* WORK REQUEST
Search the data for the word "limit". Reproduce every line where it is found.

* AVAILABLE RECORDS

(* ===== verification/EngineSpec.v ===== *)
(** * The engine's contract: two priority lists

    The abstract state of an engine is its two priority lists.  [spec_add] and
    [spec_remove] are what an order and a cancel do to it.  The handlers of
    [MatchingEngine] refine them: the book they leave is the abstract one, and
    the trade handler is run on the abstract trades, in order. *)

From S2P Require Import Prelude Interfaces CoreTypes Seqlock FlatMap MatchingEngine BookSpec EngineRefinement.

Local Open Scope Z_scope.

Record AbstractBook := mkAbstract {
  ab_bids : list Entry;
  ab_asks : list Entry;
}.

Definition abs {Index} (e : MatchingEngine Index) : AbstractBook :=
  mkAbstract (flatten (bids_ e)) (flatten (asks_ e)).

(** Whether an incoming order on [side] with limit [limit] accepts [p]. *)
Definition accepts (side : Side) (limit p : Price) : bool :=
  match side with Buy => st_geb limit p | Sell => st_leb limit p end.

Definition rest_remainder {Ticker} (comp : Price → Price → bool) (o : OrderAdd Ticker)
    (remaining : Z) (l : list Entry) : list Entry :=
  if 0 <? remaining
  then rest_at comp (oa_price_ o,
         mkResting (oa_orderId_ o) (oa_userId_ o) (Strong remaining)) l
  else l.

(** The side of the book an incoming order trades with, and the reference match. *)
Definition opposite_side (side : Side) (b : AbstractBook) : list Entry :=
  match side with Buy => ab_asks b | Sell => ab_bids b end.

Definition spec_match {Ticker} (o : OrderAdd Ticker) (b : AbstractBook) : FillResult :=
  fill (accepts (oa_side_ o) (oa_price_ o)) (opposite_side (oa_side_ o) b)
    (value (oa_volume_ o)).

Definition spec_add {Ticker} (o : OrderAdd Ticker) (b : AbstractBook) : AbstractBook :=
  let r := spec_match o b in
  match oa_side_ o with
  | Buy => mkAbstract (rest_remainder bids_comp o (fr_remaining r) (ab_bids b)) (fr_left r)
  | Sell => mkAbstract (fr_left r) (rest_remainder asks_comp o (fr_remaining r) (ab_asks b))
  end.

Definition spec_trades {Ticker} (o : OrderAdd Ticker) (b : AbstractBook) : list (Trade Ticker) :=
  trade_of o <$> fr_fills (spec_match o b).

Definition spec_remove (loc : OrderLocation) (id : OrderId) (b : AbstractBook) : AbstractBook :=
  match ol_side_ loc with
  | Buy => mkAbstract (remove_at (ol_price_ loc) id (ab_bids b)) (ab_asks b)
  | Sell => mkAbstract (ab_bids b) (remove_at (ol_price_ loc) id (ab_asks b))
  end.

(** ** Rest and EraseFromBook *)

Section BookOps.
Context (comp : Price → Price → bool) `{!PriceOrder comp}.
Implicit Types (book : Book).

Lemma rest_at_skip x l1 l2 :
  Forall (λ y : Entry, comp x.1 y.1 = false) l1 →
  rest_at comp x (l1 ++ l2) = l1 ++ rest_at comp x l2.
Proof. induction 1 as [|y l1 Hy _ IH]; simpl; [done|]. by rewrite Hy, IH. Qed.

Lemma rest_at_front x l :
  Forall (λ y : Entry, comp x.1 y.1 = true) l → rest_at comp x l = x :: l.
Proof. destruct 1 as [|y l Hy _]; simpl; [done|]. by rewrite Hy. Qed.

Lemma fm_before_flatten p book :
  fm_before comp p book → Forall (λ y : Entry, comp p y.1 = true) (flatten book).
Proof.
  intros H. apply Forall_flatten. eapply Forall_impl; [exact H|].
  intros [p' level] Hp. simpl in *. by apply Forall_forall.
Qed.

Lemma flatten_rest p x book : book_ok comp book →
  flatten (fm_subscript comp [] p (λ level, level ++ [x]) book) =
  rest_at comp (p, x) (flatten book).
Proof.
  induction book as [|[p' level] book IH]; [done|].
  intros (Hb & (_ & Hne & _) & Hok)%book_ok_cons. cbn [fm_subscript].
  destruct (comp p' p) eqn:E1; [|destruct (comp p p') eqn:E2]; rewrite !flatten_cons.
  - rewrite rest_at_skip, IH; [done..|]. apply Forall_fmap, Forall_forall.
    intros r _. simpl. by apply po_asym.
  - rewrite rest_at_front; [done|]. rewrite <-flatten_cons. apply fm_before_flatten.
    constructor; [done|]. by eapply fm_before_mono.
  - assert (p' = p) as -> by eauto using po_total.
    rewrite rest_at_skip, rest_at_front, fmap_app, <-(assoc_L (++)); [done| |].
    + by apply fm_before_flatten.
    + apply Forall_fmap, Forall_forall. intros r _. done.
Qed.

Lemma rest_book_ok p x book : book_ok comp book → is_i64 (value p) → ro_ok x →
  book_ok comp (fm_subscript comp [] p (λ level, level ++ [x]) book).
Proof.
  intros [Hs Hok] Hp Hx. split; [by apply fm_subscript_sorted|]. clear Hs.
  induction Hok as [|[p' level] book Hl Hok IH]; simpl.
  { constructor; [|done]. split_and!; [done|done|by apply Forall_singleton]. }
  destruct (comp p' p); [by constructor|]. destruct (comp p p').
  - constructor; [|by constructor]. split_and!; [done|done|by apply Forall_singleton].
  - constructor; [|done]. destruct Hl as (? & ? & ?). cbn in *. split_and!; cbn; [done| |].
    + by destruct level.
    + apply Forall_app. split; [done|by apply Forall_singleton].
Qed.

Lemma flatten_app book1 book2 : flatten (book1 ++ book2) = flatten book1 ++ flatten book2.
Proof. unfold flatten. by rewrite fmap_app, join_app. Qed.

Lemma remove_at_other p id book :
  Forall (λ kl : Price * PriceLevel, kl.1 ≠ p) book → remove_at p id (flatten book) = flatten book.
Proof.
  intros H. apply filter_keep_all, Forall_forall. intros [q r] Hx [E _]. cbn in E. subst q. apply elem_of_flatten in Hx as (level & Hin & _).
  rewrite Forall_forall in H. by apply (H _ Hin).
Qed.

Lemma remove_at_level p id level :
  remove_at p id (pair p <$> level) = pair p <$> filter (λ o, ro_orderId_ o ≠ id) level.
Proof.
  unfold remove_at. induction level as [|r level IH]; [done|]. csimpl.
  destruct (decide (ro_orderId_ r = id)) as [E|E].
  - rewrite !filter_cons_False by (cbn; tauto). apply IH.
  - rewrite !filter_cons_True by (cbn; unfold entry_id; cbn; tauto). csimpl. by rewrite IH.
Qed.

Lemma flatten_erase p id book : fm_sorted comp book →
  flatten (EraseFromBook comp book p id) = remove_at p id (flatten book).
Proof.
  intros Hs. unfold EraseFromBook. destruct (fm_find comp p book) as [level|] eqn:E.
  - destruct (fm_find_split comp p level book Hs E) as (pre & post & -> & Hne & He & Hu).
    apply Forall_app in Hne as [Hn1 Hn2].
    transitivity (flatten pre ++ remove_at p id (pair p <$> level) ++ flatten post).
    { rewrite remove_at_level. destruct (filter _ level) as [|r l] eqn:Ef.
      - by rewrite He, flatten_app.
      - by rewrite Hu, flatten_app, flatten_cons. }
    rewrite flatten_app, flatten_cons. unfold remove_at. rewrite !filter_app.
    fold (remove_at p id (flatten pre)) (remove_at p id (flatten post)).
    by rewrite !remove_at_other.
  - symmetry. apply remove_at_other. apply Forall_forall. intros [q level] Hin <-.
    simpl in *. apply (fm_find_elem comp) in Hin; [congruence|done].
Qed.

Lemma erase_book_ok p id book : book_ok comp book → book_ok comp (EraseFromBook comp book p id).
Proof.
  intros [Hs Hok]. unfold EraseFromBook.
  destruct (fm_find comp p book) as [level|] eqn:E; [|done].
  destruct (fm_find_split comp p level book Hs E) as (pre & post & Hm & _ & He & Hu).
  assert (Forall ro_ok (filter (λ o, ro_orderId_ o ≠ id) level)) as Hf.
  { subst book. apply Forall_app in Hok as [_ [(_ & _ & Hl) _]%Forall_cons].
    by apply Forall_filter_sub. }
  destruct (filter _ level) as [|r l].
  - split; [by apply fm_erase_sorted|]. rewrite He. subst book.
    apply Forall_app in Hok as [? [_ ?]%Forall_cons]. by apply Forall_app.
  - split; [by apply fm_update_sorted|]. rewrite Hu. subst book.
    apply Forall_app in Hok as [? [(Hp & _ & _) ?]%Forall_cons].
    apply Forall_app. split; [done|]. constructor; [|done]. by split_and!.
Qed.
End BookOps.

#[export] Instance bids_order : PriceOrder bids_comp := greater_order.
#[export] Instance asks_order : PriceOrder asks_comp := less_order.

(** ** The handlers *)

Section Handlers.
Context {Ticker Index : Type} `{!OrderIndexType Index}.
Implicit Types (e : MatchingEngine Index) (o : OrderAdd Ticker) (c : OrderCancel Ticker).

Definition books_ok e : Prop := book_ok bids_comp (bids_ e) ∧ book_ok asks_comp (asks_ e).

(** The index after an order went through the match [r]. *)
Definition add_index o (r : FillResult) (index : Index) : Index :=
  let index := erase_all index (fr_filled r) in
  if 0 <? fr_remaining r
  then um_set (oa_orderId_ o) (mkLocation (oa_side_ o) (oa_price_ o) (oa_userId_ o)) index
  else index.

(** The engine between the match and the mid price update: the remainder, if any,
    rests. *)
Definition settle_remainder o (remaining : Z) e : MatchingEngine Index :=
  if 0 <? remaining then Rest o (Strong remaining) e else e.

Lemma settle_remainder_ok o remaining e :
  books_ok e → is_i64 (value (oa_price_ o)) → is_i64 remaining →
  books_ok (settle_remainder o remaining e).
Proof.
  intros [Hb Ha] Hp Hr. unfold settle_remainder.
  destruct (Z.ltb_spec 0 remaining); [|by split].
  unfold Rest. destruct (oa_side_ o); split; simpl; try done;
    apply rest_book_ok; try done; unfold ro_ok; cbn [value ro_volume_]; first [apply _ | i64].
Qed.

Lemma settle_remainder_abs o remaining e : books_ok e →
  abs (settle_remainder o remaining e) =
  match oa_side_ o with
  | Buy => mkAbstract (rest_remainder bids_comp o remaining (flatten (bids_ e))) (flatten (asks_ e))
  | Sell => mkAbstract (flatten (bids_ e)) (rest_remainder asks_comp o remaining (flatten (asks_ e)))
  end.
Proof.
  intros [Hb Ha]. unfold settle_remainder, rest_remainder.
  destruct (0 <? remaining); [|by destruct (oa_side_ o)].
  unfold Rest, abs. destruct (oa_side_ o); cbn [bids_ asks_].
  - by rewrite (flatten_rest bids_comp).
  - by rewrite (flatten_rest asks_comp).
Qed.

Lemma settle_remainder_index o r index bids asks mid :
  orderIndex_ (settle_remainder o (fr_remaining r) (mkEngine bids asks
    (erase_all index (fr_filled r)) mid)) = add_index o r index.
Proof.
  unfold settle_remainder, add_index. destruct (0 <? fr_remaining r); [|done].
  unfold Rest. by destruct (oa_side_ o).
Qed.

Lemma settle_remainder_mid o remaining e :
  midPrice_ (settle_remainder o remaining e) = midPrice_ e.
Proof.
  unfold settle_remainder. destruct (0 <? remaining); [|done].
  unfold Rest. by destruct (oa_side_ o).
Qed.

(** The engine after the match: the opposite side is what the reference match
    leaves, its filled orders are gone from the index. *)
Definition after_match o e (left : Book) : MatchingEngine Index :=
  let index := erase_all (orderIndex_ e) (fr_filled (spec_match o (abs e))) in
  match oa_side_ o with
  | Buy => mkEngine (bids_ e) left index (midPrice_ e)
  | Sell => mkEngine left (asks_ e) index (midPrice_ e)
  end.

Lemma OnOrderAdd_match {H} (onTrade : Trade Ticker → H → Outcome H) o e :
  books_ok e → order_in_range o →
  ∃ left, books_ok (after_match o e left) ∧ flatten left = fr_left (spec_match o (abs e)) ∧
    ∀ h, OnOrderAdd onTrade o e h =
      (h' ← foldM onTrade (spec_trades o (abs e)) h;
       e2 ← UpdateMidPrice (settle_remainder o (fr_remaining (spec_match o (abs e)))
              (after_match o e left)); Ok (e2, h')).
Proof.
  intros [Hb Ha] (_ & _ & Hp & Hv).
  unfold OnOrderAdd, Match, settle_remainder, after_match, spec_trades, spec_match.
  destruct (oa_side_ o) eqn:Es; cbn [opposite_side abs ab_asks ab_bids accepts].
  - destruct (MatchBook_refines onTrade asks_comp (S (length (asks_ e)))
      (λ buyPrice askPrice, st_geb buyPrice askPrice) o (asks_ e) (oa_volume_ o))
      as (asks' & Hok' & Hfl & _ & HM); [done..|lia|].
    exists asks'. split_and!; try done. intros h. rewrite HM, !bind_assoc.
    apply bind_ext. intros h' _. cbn [mbind Outcome_bind]. by strong.
  - destruct (MatchBook_refines onTrade bids_comp (S (length (bids_ e)))
      (λ sellPrice bidPrice, st_leb sellPrice bidPrice) o (bids_ e) (oa_volume_ o))
      as (bids' & Hok' & Hfl & _ & HM); [done..|lia|].
    exists bids'. split_and!; try done. intros h. rewrite HM, !bind_assoc.
    apply bind_ext. intros h' _. cbn [mbind Outcome_bind]. by strong.
Qed.

Lemma spec_match_remaining o e :
  books_ok e → order_in_range o → is_i64 (fr_remaining (spec_match o (abs e))).
Proof.
  intros [Hb Ha] (_ & _ & _ & Hv). apply fill_remaining_i64; [|done].
  destruct (oa_side_ o); eapply book_ok_volumes; done.
Qed.

(** [OnOrderAdd], up to the mid price update, is [spec_add]: some engine [e1] with
    the abstract book of [spec_add] and the index of [add_index] is what the mid
    price is computed on, and the handler runs on [spec_trades]. *)
Lemma OnOrderAdd_refines {H} (onTrade : Trade Ticker → H → Outcome H) o e :
  books_ok e → order_in_range o →
  ∃ e1, books_ok e1 ∧ abs e1 = spec_add o (abs e) ∧
    orderIndex_ e1 = add_index o (spec_match o (abs e)) (orderIndex_ e) ∧
    midPrice_ e1 = midPrice_ e ∧
    ∀ h, OnOrderAdd onTrade o e h =
      (h' ← foldM onTrade (spec_trades o (abs e)) h; e2 ← UpdateMidPrice e1; Ok (e2, h')).
Proof.
  intros Hok Ho. destruct (OnOrderAdd_match onTrade o e Hok Ho) as (left & Hok' & Hfl & Hrun).
  exists (settle_remainder o (fr_remaining (spec_match o (abs e))) (after_match o e left)).
  split_and!; [| | | |done].
  - apply settle_remainder_ok; [done|apply Ho|by apply spec_match_remaining].
  - rewrite settle_remainder_abs by done. unfold spec_add, after_match.
    destruct (oa_side_ o); cbn [bids_ asks_ abs ab_bids ab_asks]; by rewrite Hfl.
  - unfold after_match. destruct (oa_side_ o); apply settle_remainder_index.
  - rewrite settle_remainder_mid. unfold after_match. by destruct (oa_side_ o).
Qed.

(** ** UpdateMidPrice *)

(** The reference mid price of the top of the book. *)
Definition top_mid e : option Z :=
  match bids_ e, asks_ e with
  | (bid, _) :: _, (ask, _) :: _ => Some (Z.quot (value bid + value ask) 2)
  | (bid, _) :: _, [] => Some (value bid)
  | [], (ask, _) :: _ => Some (value ask)
  | [], [] => None
  end.

(** The sum of the best prices fits: computing their mid is defined. *)
Definition mid_defined e : Prop :=
  match bids_ e, asks_ e with
  | (bid, _) :: _, (ask, _) :: _ => is_i64 (value bid + value ask)
  | _, _ => True
  end.

#[export] Instance mid_defined_dec e : Decision (mid_defined e).
Proof. unfold mid_defined. repeat case_match; apply _. Defined.

Lemma UpdateMidPrice_Ok e : mid_defined e →
  UpdateMidPrice e = Ok (match top_mid e with
    | Some m => mkEngine (bids_ e) (asks_ e) (orderIndex_ e) (Store (Some (Strong m)) (midPrice_ e))
    | None => e
    end).
Proof.
  unfold UpdateMidPrice, mid_defined, top_mid.
  destruct (bids_ e) as [|[bid ?] ?], (asks_ e) as [|[ask ?] ?]; intros Hm; try done.
  - by destruct ask.
  - by destruct bid.
  - unfold i64_add, i64_div. rewrite i64_result_Ok by done. cbn [mbind Outcome_bind Z.eqb].
    rewrite i64_result_Ok; [done|]. revert Hm. generalize (value bid + value ask). intros z Hz.
    pose proof (Z.quot_rem' z 2). pose proof (Z.rem_bound_abs z 2 ltac:(lia)). i64.
Qed.

Lemma UpdateMidPrice_Undefined e : ¬ mid_defined e → UpdateMidPrice e = Undefined.
Proof.
  unfold UpdateMidPrice, mid_defined.
  destruct (bids_ e) as [|[bid ?] ?], (asks_ e) as [|[ask ?] ?]; intros Hm; try by destruct Hm.
  unfold i64_add, i64_result. destruct (i64b _) eqn:E; [|done]. by apply i64b_spec in E.
Qed.

(** [OnOrderCancel], when the order is known and the cancel is its owner's, is
    [spec_remove] at the order's location. *)
Lemma OnOrderCancel_refines c e loc :
  books_ok e → um_find (oc_orderId_ c) (orderIndex_ e) = Some loc →
  ol_userId_ loc = oc_userId_ c →
  ∃ e1, books_ok e1 ∧ abs e1 = spec_remove loc (oc_orderId_ c) (abs e) ∧
    orderIndex_ e1 = um_erase (oc_orderId_ c) (orderIndex_ e) ∧
    midPrice_ e1 = midPrice_ e ∧ OnOrderCancel c e = UpdateMidPrice e1.
Proof.
  intros [Hb Ha] Hfind Huser. unfold OnOrderCancel, spec_remove. rewrite Hfind.
  rewrite Huser. strong. rewrite Z.eqb_refl. cbn [negb].
  destruct (ol_side_ loc); eexists; (split_and!; [| | | |reflexivity]); try done.
  - split; [|done]. by apply (erase_book_ok bids_comp).
  - unfold abs. cbn [bids_ asks_ ab_bids ab_asks]. by rewrite (flatten_erase bids_comp) by apply Hb.
  - split; [done|]. by apply (erase_book_ok asks_comp).
  - unfold abs. cbn [bids_ asks_ ab_bids ab_asks]. by rewrite (flatten_erase asks_comp) by apply Ha.
Qed.
End Handlers.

* RESPONSE FOR THIS EXERCISE
(** Whether an incoming order on [side] with limit [limit] accepts [p]. *)
Definition accepts (side : Side) (limit p : Price) : bool :=
  match side with Buy => st_geb limit p | Sell => st_leb limit p end.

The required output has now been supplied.